__The task__
Within the records below, reproduce without change the lines from the line that has "OpPrint => 30" through the line that has "71 => Some OpLaneReduce", and only those.
=== Recorded data ===
(* ===== verification/Bytecode.v ===== *)
(** * The flat instruction format ([src/src/bytecode.rs])

    The opcodes with their numbers on the wire, the instruction record and the
    packings of its immediate: field indices and enum payload indices. *)

From stdpp Require Import base list.
From Stdlib Require Import ZArith Lia.
From S2P Require Import Prelude.
Open Scope Z_scope.
Open Scope vx_scope.

Inductive Opcode : Type :=
| OpNop | OpConst | OpLoad | OpStore | OpAdd | OpSub | OpMul | OpDiv | OpCall | OpRet | OpMatmul
| OpCmp | OpCast | OpNeg | OpNot | OpAlloca | OpSlotLoad | OpBr | OpCondBr | OpBlockStart | OpSpawn
| OpSpawnEnd | OpFieldLoad | OpFieldStore | OpTensorIndex | OpTensorAlloc | OpTensorStore | OpTransfer
| OpArg | OpPrint | OpPrintStr | OpStringConst | OpPtrIndex | OpPtrStore | OpFuncConst | OpCallIndirect
| OpFieldAddr | OpAbort | OpBarrier | OpMatmulInto | OpAutoDiff | OpTensorLoad | OpTensorDim
| OpTensorZero | OpTensorFill | OpTensorView | OpInlineMlir | OpTensorReshape | OpTensorTranspose
| OpTensorMap | OpRem | OpBitAnd | OpBitOr | OpBitXor | OpShl | OpShr | OpTensorReduce | OpTensorClone
| OpConstTable | OpTensorDataPtr | OpTensorDrop | OpTensorPad | OpLaunchDim | OpAcrossId | OpAcrossRegion
| OpAffineFor | OpAffineForEnd | OpLoopHint | OpEnumPayloadLoad | OpLaneReduce | OpPrintStream
| OpTasksWait | OpRegionExit | OpTaskFailed | OpCancelOff | OpCancelOn | OpTaskJoin | OpLifetimeStart
| OpLifetimeEnd | OpTensorElementAddress | OpCheckAggregate.

#[export] Instance Opcode_eq_dec : EqDecision Opcode.
Proof. solve_decision. Defined.

(** [opcode as u32]. *)
Definition Opcode_as_u32 (op : Opcode) : Z :=
  match op with
  | OpNop => 0 | OpConst => 1 | OpLoad => 2 | OpStore => 3 | OpAdd => 4 | OpSub => 5 | OpMul => 6
  | OpDiv => 7 | OpCall => 8 | OpRet => 9 | OpMatmul => 10 | OpCmp => 11 | OpCast => 12 | OpNeg => 13
  | OpNot => 14 | OpAlloca => 15 | OpSlotLoad => 16 | OpBr => 17 | OpCondBr => 18 | OpBlockStart => 19
  | OpSpawn => 20 | OpSpawnEnd => 21 | OpFieldLoad => 22 | OpFieldStore => 23 | OpTensorIndex => 24
  | OpTensorAlloc => 26 | OpTensorStore => 27 | OpTransfer => 28 | OpArg => 29 | OpPrint => 30
  | OpPrintStr => 31 | OpStringConst => 32 | OpPtrIndex => 33 | OpPtrStore => 34 | OpFuncConst => 35
  | OpCallIndirect => 36 | OpFieldAddr => 37 | OpAbort => 38 | OpBarrier => 39 | OpMatmulInto => 40
  | OpAutoDiff => 42 | OpTensorLoad => 43 | OpTensorDim => 44 | OpTensorZero => 45 | OpTensorFill => 46
  | OpTensorView => 47 | OpInlineMlir => 48 | OpTensorReshape => 49 | OpTensorTranspose => 50
  | OpTensorMap => 51 | OpRem => 52 | OpBitAnd => 53 | OpBitOr => 54 | OpBitXor => 55 | OpShl => 56
  | OpShr => 57 | OpTensorReduce => 58 | OpTensorClone => 59 | OpConstTable => 60 | OpTensorDataPtr => 61
  | OpTensorDrop => 62 | OpTensorPad => 63 | OpLaunchDim => 64 | OpAcrossId => 65 | OpAcrossRegion => 66
  | OpAffineFor => 67 | OpAffineForEnd => 68 | OpLoopHint => 69 | OpEnumPayloadLoad => 70 | OpLaneReduce => 71
  | OpPrintStream => 72 | OpTasksWait => 73 | OpRegionExit => 74 | OpTaskFailed => 75 | OpCancelOff => 76
  | OpCancelOn => 77 | OpTaskJoin => 78 | OpLifetimeStart => 79 | OpLifetimeEnd => 80 | OpTensorElementAddress => 81
  | OpCheckAggregate => 84
  end.

(** A checked conversion from the wire. *)
Definition from_u32 (v : Z) : option Opcode :=
  match v with
  | 0 => Some OpNop | 1 => Some OpConst | 2 => Some OpLoad | 3 => Some OpStore | 4 => Some OpAdd
  | 5 => Some OpSub | 6 => Some OpMul | 7 => Some OpDiv | 52 => Some OpRem | 53 => Some OpBitAnd
  | 54 => Some OpBitOr | 55 => Some OpBitXor | 56 => Some OpShl | 57 => Some OpShr | 58 => Some OpTensorReduce
  | 59 => Some OpTensorClone | 60 => Some OpConstTable | 61 => Some OpTensorDataPtr | 62 => Some OpTensorDrop
  | 64 => Some OpLaunchDim | 65 => Some OpAcrossId | 66 => Some OpAcrossRegion | 67 => Some OpAffineFor
  | 68 => Some OpAffineForEnd | 69 => Some OpLoopHint | 70 => Some OpEnumPayloadLoad | 71 => Some OpLaneReduce
  | 79 => Some OpLifetimeStart | 80 => Some OpLifetimeEnd | 84 => Some OpCheckAggregate | 8 => Some OpCall
  | 9 => Some OpRet | 10 => Some OpMatmul | 11 => Some OpCmp | 12 => Some OpCast | 13 => Some OpNeg
  | 14 => Some OpNot | 15 => Some OpAlloca | 16 => Some OpSlotLoad | 17 => Some OpBr | 18 => Some OpCondBr
  | 19 => Some OpBlockStart | 20 => Some OpSpawn | 21 => Some OpSpawnEnd | 22 => Some OpFieldLoad
  | 23 => Some OpFieldStore | 24 => Some OpTensorIndex | 26 => Some OpTensorAlloc | 27 => Some OpTensorStore
  | 28 => Some OpTransfer | 29 => Some OpArg | 30 => Some OpPrint | 31 => Some OpPrintStr | 32 => Some OpStringConst
  | 33 => Some OpPtrIndex | 34 => Some OpPtrStore | 35 => Some OpFuncConst | 36 => Some OpCallIndirect
  | 37 => Some OpFieldAddr | 38 => Some OpAbort | 39 => Some OpBarrier | 40 => Some OpMatmulInto
  | 42 => Some OpAutoDiff | 43 => Some OpTensorLoad | 44 => Some OpTensorDim | 45 => Some OpTensorZero
  | 46 => Some OpTensorFill | 47 => Some OpTensorView | 48 => Some OpInlineMlir | 49 => Some OpTensorReshape
  | 50 => Some OpTensorTranspose | 51 => Some OpTensorMap | 81 => Some OpTensorElementAddress
  | _ => None
  end.

(** ** Immediates *)

Record EnumPayloadIndex : Type := mkPayloadIndex { epi_variant : Z; epi_field : Z }.

Definition FIELD_INDEX_FLAG : Z := Z.shiftl 1 63.

(** The index of a field is a [usize]; one that does not fit in [u32] panics. *)
Definition encode_field_index (index : Z) : outcome Z :=
  match checked_u 32 index with
  | Some i => Returns (Z.lor FIELD_INDEX_FLAG i)
  | None => Panics
  end.

Definition decode_field_index (imm : Z) : outcome Z :=
  if Z.land imm FIELD_INDEX_FLAG =? 0 then Panics
  else Returns (Z.land imm (unot 64 FIELD_INDEX_FLAG)).

Definition EnumPayloadIndex_encode (e : EnumPayloadIndex) : Z :=
  Z.lor (epi_variant e) (Z.shiftl (epi_field e) 32).

Definition EnumPayloadIndex_decode (imm : Z) : EnumPayloadIndex :=
  mkPayloadIndex (wrap_u 32 imm) (wrap_u 32 (Z.shiftr imm 32)).

(** ** Instructions *)

Record HirInstruction : Type := mkHirInstruction {
  hi_opcode : Opcode;
  hi_operand1 : Z;
  hi_operand2 : Z;
  hi_type_idx : Z;
  hi_imm : Z;
}.

(** The fields are in the range of their types. *)
Definition hir_ok (i : HirInstruction) : Prop :=
  0 <= hi_operand1 i <= umax 32 /\ 0 <= hi_operand2 i <= umax 32 /\
  0 <= hi_type_idx i <= umax 32 /\ 0 <= hi_imm i <= umax 64.

(** ** Properties *)

(** The opcodes that [from_u32] does not know. *)
Definition unreadable : list Opcode :=
  [OpTensorPad; OpPrintStream; OpTasksWait; OpRegionExit; OpTaskFailed; OpCancelOff; OpCancelOn; OpTaskJoin].

Lemma from_u32_as_u32 op : from_u32 (Opcode_as_u32 op) = if decide (op ∈ unreadable) then None else Some op.
Proof. destruct op; reflexivity. Qed.

Lemma opcode_range op : 0 <= Opcode_as_u32 op <= umax 32.
Proof. destruct op; split; vm_compute; discriminate. Qed.

(** A number that [from_u32] reads is the number of the opcode it gives. *)
Lemma from_u32_exact v op : from_u32 v = Some op -> Opcode_as_u32 op = v.
Proof.
  unfold from_u32. intros H.
  repeat (case_match; try discriminate H); by injection H as <-.
Qed.

(** The wire numbers of opcodes: a number that is read back names the opcode
    it was written for, two opcodes never share a number, and the opcodes that
    cannot be read back are exactly the eight that [from_u32] leaves out,
    although the lowering emits them. *)
Theorem opcode_wire :
  (forall v op, from_u32 v = Some op -> Opcode_as_u32 op = v) /\
  (forall a b, Opcode_as_u32 a = Opcode_as_u32 b -> a = b) /\
  (forall op, from_u32 (Opcode_as_u32 op) = None <-> op ∈ unreadable).
Proof.
  split_and!; [apply from_u32_exact| |].
  - intros a b. destruct a; destruct b; (discriminate 1 || reflexivity).
  - intros op. rewrite from_u32_as_u32. case_decide; split; congruence.
Qed.

(** [as u32] keeps the low 32 bits. *)
Lemma wrap_u_land w z : 0 <= w -> wrap_u w z = Z.land z (Z.ones w).
Proof. intros. unfold wrap_u. by rewrite Z.land_ones. Qed.

Lemma payload_decode v f :
  0 <= v <= umax 32 -> 0 <= f <= umax 32 ->
  EnumPayloadIndex_decode (EnumPayloadIndex_encode (mkPayloadIndex v f)) = mkPayloadIndex v f.
Proof.
  intros Hv Hf. unfold EnumPayloadIndex_decode, EnumPayloadIndex_encode. simpl.
  rewrite !wrap_u_land by lia. f_equal; bitwise.
  - by rewrite (testbit_high 32 v n) by lia.
  - rewrite (testbit_high 32 v) by lia. simpl. f_equal. lia.
  - by rewrite (testbit_high 32 f n) by lia.
Qed.

Lemma payload_range v f :
  0 <= v <= umax 32 -> 0 <= f <= umax 32 -> 0 <= EnumPayloadIndex_encode (mkPayloadIndex v f) <= umax 64.
Proof.
  intros Hv Hf. apply in_range_bits; [lia|]. intros m Hm. unfold EnumPayloadIndex_encode. simpl.
  rewrite Z.lor_spec, testbit_shiftl by lia.
  by rewrite (testbit_high 32 v), (testbit_high 32 f) by lia.
Qed.

Lemma field_flag_set i : (Z.land (Z.lor FIELD_INDEX_FLAG i) FIELD_INDEX_FLAG =? 0) = false.
Proof. unfold FIELD_INDEX_FLAG. rewrite land_flag by lia. by rewrite Z.lor_spec, testbit_shiftl by lia. Qed.

Lemma field_flag_strip i : 0 <= i <= umax 32 ->
  Z.land (Z.lor FIELD_INDEX_FLAG i) (unot 64 FIELD_INDEX_FLAG) = i.
Proof.
  intros Hi. unfold FIELD_INDEX_FLAG. bitwise; try by rewrite (testbit_high 32 i n) by lia.
Qed.

(** The two immediates of an instruction survive their packing: an enum
    payload index keeps variant and field, a field index keeps its number when it
    fits in 32 bits and panics otherwise, and an immediate without the flag is
    refused. *)
Theorem immediates_roundtrip :
  (forall e, 0 <= epi_variant e <= umax 32 -> 0 <= epi_field e <= umax 32 ->
     EnumPayloadIndex_decode (EnumPayloadIndex_encode e) = e /\ 0 <= EnumPayloadIndex_encode e <= umax 64) /\
  (forall i, 0 <= i <= umax 32 ->
     exists imm, encode_field_index i = Returns imm /\ decode_field_index imm = Returns i) /\
  (forall i, umax 32 < i -> encode_field_index i = Panics) /\
  (forall imm, Z.testbit imm 63 = false -> decode_field_index imm = Panics).
Proof.
  split_and!.
  - intros [v f] Hv Hf. simpl in *. split; [by apply payload_decode|]. by apply payload_range.
  - intros i Hi. exists (Z.lor FIELD_INDEX_FLAG i). unfold encode_field_index, decode_field_index.
    rewrite (proj2 (checked_u_Some 32 i i)) by done. split; [done|].
    rewrite field_flag_set, field_flag_strip by lia. done.
  - intros i Hi. unfold encode_field_index. by rewrite (proj2 (checked_u_None 32 i)) by lia.
  - intros imm Hb. unfold decode_field_index, FIELD_INDEX_FLAG.
    by rewrite land_flag, Hb by lia.
Qed.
===
__Output of the exercise__
  | OpTensorAlloc => 26 | OpTensorStore => 27 | OpTransfer => 28 | OpArg => 29 | OpPrint => 30
  | OpPrintStr => 31 | OpStringConst => 32 | OpPtrIndex => 33 | OpPtrStore => 34 | OpFuncConst => 35
  | OpCallIndirect => 36 | OpFieldAddr => 37 | OpAbort => 38 | OpBarrier => 39 | OpMatmulInto => 40
  | OpAutoDiff => 42 | OpTensorLoad => 43 | OpTensorDim => 44 | OpTensorZero => 45 | OpTensorFill => 46
  | OpTensorView => 47 | OpInlineMlir => 48 | OpTensorReshape => 49 | OpTensorTranspose => 50
  | OpTensorMap => 51 | OpRem => 52 | OpBitAnd => 53 | OpBitOr => 54 | OpBitXor => 55 | OpShl => 56
  | OpShr => 57 | OpTensorReduce => 58 | OpTensorClone => 59 | OpConstTable => 60 | OpTensorDataPtr => 61
  | OpTensorDrop => 62 | OpTensorPad => 63 | OpLaunchDim => 64 | OpAcrossId => 65 | OpAcrossRegion => 66
  | OpAffineFor => 67 | OpAffineForEnd => 68 | OpLoopHint => 69 | OpEnumPayloadLoad => 70 | OpLaneReduce => 71
  | OpPrintStream => 72 | OpTasksWait => 73 | OpRegionExit => 74 | OpTaskFailed => 75 | OpCancelOff => 76
  | OpCancelOn => 77 | OpTaskJoin => 78 | OpLifetimeStart => 79 | OpLifetimeEnd => 80 | OpTensorElementAddress => 81
  | OpCheckAggregate => 84
  end.

(** A checked conversion from the wire. *)
Definition from_u32 (v : Z) : option Opcode :=
  match v with
  | 0 => Some OpNop | 1 => Some OpConst | 2 => Some OpLoad | 3 => Some OpStore | 4 => Some OpAdd
  | 5 => Some OpSub | 6 => Some OpMul | 7 => Some OpDiv | 52 => Some OpRem | 53 => Some OpBitAnd
  | 54 => Some OpBitOr | 55 => Some OpBitXor | 56 => Some OpShl | 57 => Some OpShr | 58 => Some OpTensorReduce
  | 59 => Some OpTensorClone | 60 => Some OpConstTable | 61 => Some OpTensorDataPtr | 62 => Some OpTensorDrop
  | 64 => Some OpLaunchDim | 65 => Some OpAcrossId | 66 => Some OpAcrossRegion | 67 => Some OpAffineFor
  | 68 => Some OpAffineForEnd | 69 => Some OpLoopHint | 70 => Some OpEnumPayloadLoad | 71 => Some OpLaneReduce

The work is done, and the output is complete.